On behalf of the UVA Art & Architectural History Graduate Symposium Committee, I am pleased to inform you of our upcoming event, Invisible Spectrum: Making and Viewing the Unseen, taking place on March 29 in Campbell Hall, Room 160. We will welcome the following eight graduate student speakers:

  • Samuel Allen (PhD Candidate, Art History, Institute of Fine Arts, New York University), "The Referent Adheres: LaToya Ruby Frazier's Registration of Toxicity in The Notion of Family"

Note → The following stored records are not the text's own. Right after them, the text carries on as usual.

(** The application is told that the connection without an id was closed when a migrated
    connection is given up. *)
Example migration_reports_reserved_id :
  let steps := accepted (fun _ => 100) U_fake ++
    [(env (fun _ => 101), [], reading request_line);
     (env (fun _ => 101), [], I_upstream (U_endpoint 1) (SERVER_EVENT_CONNECTION_OPENED 101));
     (env (fun _ => 101), [], I_upstream U_fake (SERVER_EVENT_CONNECTION_CLOSED 100))] in
  last (t_out (tunnel_run steps start)) = Some (A_connection_closed NON_ID).
Proof. vm_compute. reflexivity. Qed.

(** A request that is completed twice leaves an entry that outlives its connection. *)
Example completing_twice_dangles :
  let steps := opening (fun _ => 100) ++
    [(env (fun _ => 101), [], I_complete 1 (Some VPN_CA_DEFAULT));
     (env (fun _ => 101), [], I_upstream U_fake (SERVER_EVENT_CONNECTION_CLOSED 101));
     (env (fun _ => 101), [], I_listener L_client (CLIENT_EVENT_CONNECTION_CLOSED 1))] in
  let t := tunnel_run steps start in
  t_by_server_id t !! 100 = Some 0 /\ t_heap t !! 0 = None.
Proof. vm_compute. done. Qed.

(** The upstreams a failed migration is closed on: both ids are given to the new upstream. *)
Example failed_migration_closes_on_wrong_upstream :
  let steps := accepted (fun _ => 100) U_fake ++
    [(env (fun _ => 101), [], reading request_line);
     (env (fun _ => 101), [], I_upstream (U_endpoint 1) (SERVER_EVENT_ERROR 101 AG_ETIMEDOUT))] in
  List.filter (fun out => match out with U_close_connection _ _ _ _ => true | _ => false end) (t_out (tunnel_run steps start)) =
    [U_close_connection (U_endpoint 1) 100 false true; U_close_connection (U_endpoint 1) 101 false true].
Proof. vm_compute. reflexivity. Qed.

(** *** Instances of the theorems *)

(** A connection that is opened on the fake upstream and moves to the endpoint with its first packet. *)
Definition usual : list (TunnelEnv * list Z * TunnelInput) :=
  accepted (fun _ => 100) U_fake ++
  [(env (fun _ => 101), [], reading record);
   (env (fun _ => 101), [], I_upstream (U_endpoint 1) (SERVER_EVENT_CONNECTION_OPENED 101));
   (env (fun _ => 101), [], I_upstream U_fake (SERVER_EVENT_CONNECTION_CLOSED 100));
   (env (fun _ => 101), [], reading request_line)].

Lemma start_reachable : reachable start.
Proof. apply reach_init. Qed.

Lemma usual_modest : modest usual start.
Proof. vm_compute. repeat split. Qed.

Lemma usual_reachable : reachable (tunnel_run usual start).
Proof. apply tunnel_run_reachable; [apply start_reachable|apply usual_modest]. Qed.

(** After the migration of the sample the id of the client stands for a live connection. *)
Lemma tables_never_dangle_witness :
  exists c, t_heap (tunnel_run usual start) !! 1 = Some c /\ vc_client_id c = 1 /\ 1 <> NON_ID.
Proof.
  refine (proj1 (tables_never_dangle (tunnel_run usual start) usual_reachable) 1 1 _). vm_compute. reflexivity.
Defined.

  • Zhe Dong (PhD Candidate, Constructed Environment, School of Architecture, University of Virginia), "I See Chairman Mao When I See His Badge': Local Practices and a Theory of Figuration in Mao Zedong's Birthplace"
  • Abby Eron (PhD Candidate, Art History and Archaeology, University of Maryland), "Mystic, almost psychic': Gertrude Käsebier's Photography of the Unseen"
  • Orsolya Mednyánszky (PhD Candidate, History of Art, Johns Hopkins University), "Pater incertus: Skepticism and Evidence of the Incarnation in Late Medieval Art"
  • Kristen Nassif (PhD Candidate, Art History, University of Delaware), "The Spectacle of Seeing Spectacles: Vision Aids and John Haberle's A Bachelor's Drawer"
  • Ty Vanover (PhD Student, History of Art, University of California, Berkeley), "Sex in Two Dimensions: Fritz Kahn and the Medical Infographic in Nazi Germany"
  • Amy Wallace (PhD Candidate, History of Art, University of Toronto), "Invisible Walls: Glass Studios and Naturalism in England and France, 1875-1900"
  • Yifan Zou (PhD Student, Art History University of Chicago), "What Does an Experience of the Surface Alter? Materiality, Function, and Viewing Practice of a Ming Dynasty Carved Lacquer Plate"

Our keynote address will be given that evening by Dr. Rachael Z. DeLue, Professor of American Art History at Princeton University.